HOW TO COMPLETE THIS TASK → Your answer must be every line of the data below that holds the string "concluded", copied exactly.

Start of DATA SUPPLIED

(** The word that the test leaves: the first of all regions, from the last region on. *)
Definition p001_word (n : Z) : Z :=
  match bs with [] => RESULT_SKIP n 1 | _ => default (RESULT_PASS n 1) (head (rev bs ≫= region_words n)) end.

Lemma first_some_head {A R} (g : A -> option R) (k : A -> list R) l :
  (forall x, x ∈ l -> g x = head (k x)) -> first_some g l = head (l ≫= k).
Proof.
  induction l as [|x l IH]; intros Hg; [done|]. cbn [first_some]. rewrite (Hg x ltac:(left)). cbn [mbind list_bind].
  destruct (k x) as [|r t]; [|done]. cbn [head app]. apply IH. intros y Hy. apply Hg. by right.
Qed.

Lemma head_filter {A R} (p : A -> bool) (g : A -> R) l :
  first_some (fun x => if p x then None else Some (g x)) l = head (g <$> List.filter (fun x => negb (p x)) l).
Proof. induction l as [|x l IH]; [done|]. cbn [first_some List.filter]. by destruct (p x). Qed.

Lemma check_region_done n i e : 0 <= i -> bs !! Z.to_nat i = Some e -> check_region n i s = Done (head (region_words n e), s).
Proof.
  intros Hi He. pose proof (lookup_lt_Some _ _ _ He). destruct (region_info i) as (e' & He' & E1 & E2 & E3 & E4); [lia|].
  assert (e' = e) as -> by congruence. unfold check_region, region_words.
  rewrite (bind_done _ _ _ _ _ E1). destruct (ecam_base e =? 0); [done|].
  rewrite (bind_done _ _ _ _ _ E4), (bind_done _ _ _ _ _ E2), (bind_done _ _ _ _ _ E3).
  rewrite <- head_filter. apply search_pure. intros [[x d] f] (Hx & Hd & _)%elem_of_bus_functions.
  rewrite (bind_done _ _ _ _ _ (read_ids_done _)). unfold answers. cbn [fst snd].
  replace (Z.lor (Z.shiftl x 8) d) with (x * 256 + d); [by destruct (bdf_answers _)|].
  pose proof Hecam as (_ & _ & Hok). pose proof (Forall_lookup_1 _ _ _ _ Hok He) as (_ & Hse & _).
  rewrite lor_shiftl_add by lia. lia.
Qed.

Lemma lor_small n a b : 0 <= n -> 0 <= a < 2 ^ n -> 0 <= b < 2 ^ n -> 0 <= Z.lor a b < 2 ^ n.
Proof.
  intros Hn Ha Hb. assert (E : Z.lor a b mod 2 ^ n = Z.lor a b).
  { rewrite <- Z.land_ones by lia. rewrite Z.land_lor_distr_l, !Z.land_ones, !Z.mod_small by lia. done. }
  rewrite <- E. apply Z.mod_pos_bound. lia.
Qed.

(** The place of a function may reach into the bits of the test number, not into the verdict. *)
Lemma place_code n x d : 0 <= n < 65536 -> 0 <= x < 256 -> 0 <= d < 32 ->
  let w := RESULT_FAIL n (Z.lor (Z.shiftl x 8) d) in concluded w = true /\ verdict_code w = ACS_STATUS_FAIL.
Proof.
  intros Hn Hx Hd w. assert (E : state_of w = TEST_FAIL_VAL).
  { subst w. unfold RESULT_FAIL, status_word, state_of, STATE_BIT, STATE_MASK, TEST_NUM_BIT. rewrite <- Z.lor_assoc.
    set (y := Z.lor (Z.shiftl n 12) _). assert (Hy : 0 <= y < 2 ^ 28).
    { apply lor_small; [lia|rewrite Z.shiftl_mul_pow2; lia|]. apply lor_small; [lia|rewrite Z.shiftl_mul_pow2; lia|lia]. }
    rewrite lor_shiftl_add by lia. unfold TEST_FAIL_VAL. rewrite u32_small by lia.
    change 0xF with (Z.ones 4). rewrite Z.land_ones, Z.shiftr_div_pow2 by lia. lia. }
  unfold concluded, verdict_code, IS_TEST_PASS, IS_TEST_FAIL, IS_TEST_SKIP. by rewrite E.
Qed.

(** Every function of a region answers. *)
Definition region_answers (e : PCIE_INFO_BLOCK) : Prop :=
  ecam_base e <> 0 /\ forall f, f ∈ bus_functions (start_bus_num e) (end_bus_num e) -> answers e f = true.

Lemma region_words_code n e w : 0 <= n < 65536 -> e ∈ bs -> w ∈ region_words n e ->
  concluded w = true /\ verdict_code w <> ACS_STATUS_PASS.
Proof.
  intros Hn He. pose proof Hecam as (_ & _ & Hok). pose proof (proj1 (Forall_forall _ _) Hok e He) as (_ & Hse & Hend & _).
  unfold region_words. destruct (ecam_base e =? 0).
  - intros ->%list_elem_of_singleton. unfold concluded, verdict_code, IS_TEST_PASS, IS_TEST_FAIL, IS_TEST_SKIP, RESULT_SKIP.
    by rewrite (state_of_word TEST_SKIP_VAL n 1) by (unfold TEST_SKIP_VAL; lia).
  - intros ([[x d] f] & -> & Hf%list_elem_of_In%filter_In)%list_elem_of_fmap. destruct Hf as [Hf _].
    apply list_elem_of_In, elem_of_bus_functions in Hf as (Hx & Hd & _). cbn [fst snd].
    destruct (place_code n x d) as [Hc Hv]; [lia|lia|lia|]. rewrite lor_shiftl_add in Hc, Hv by lia.
    replace (x * 2 ^ 8 + d) with (x * 256 + d) in * by lia. split; [done|]. by rewrite Hv.
Qed.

End of DATA SUPPLIED

YOUR RESPONSE →
  let w := RESULT_FAIL n (Z.lor (Z.shiftl x 8) d) in concluded w = true /\ verdict_code w = ACS_STATUS_FAIL.
  unfold concluded, verdict_code, IS_TEST_PASS, IS_TEST_FAIL, IS_TEST_SKIP. by rewrite E.
  concluded w = true /\ verdict_code w <> ACS_STATUS_PASS.
  - intros ->%list_elem_of_singleton. unfold concluded, verdict_code, IS_TEST_PASS, IS_TEST_FAIL, IS_TEST_SKIP, RESULT_SKIP.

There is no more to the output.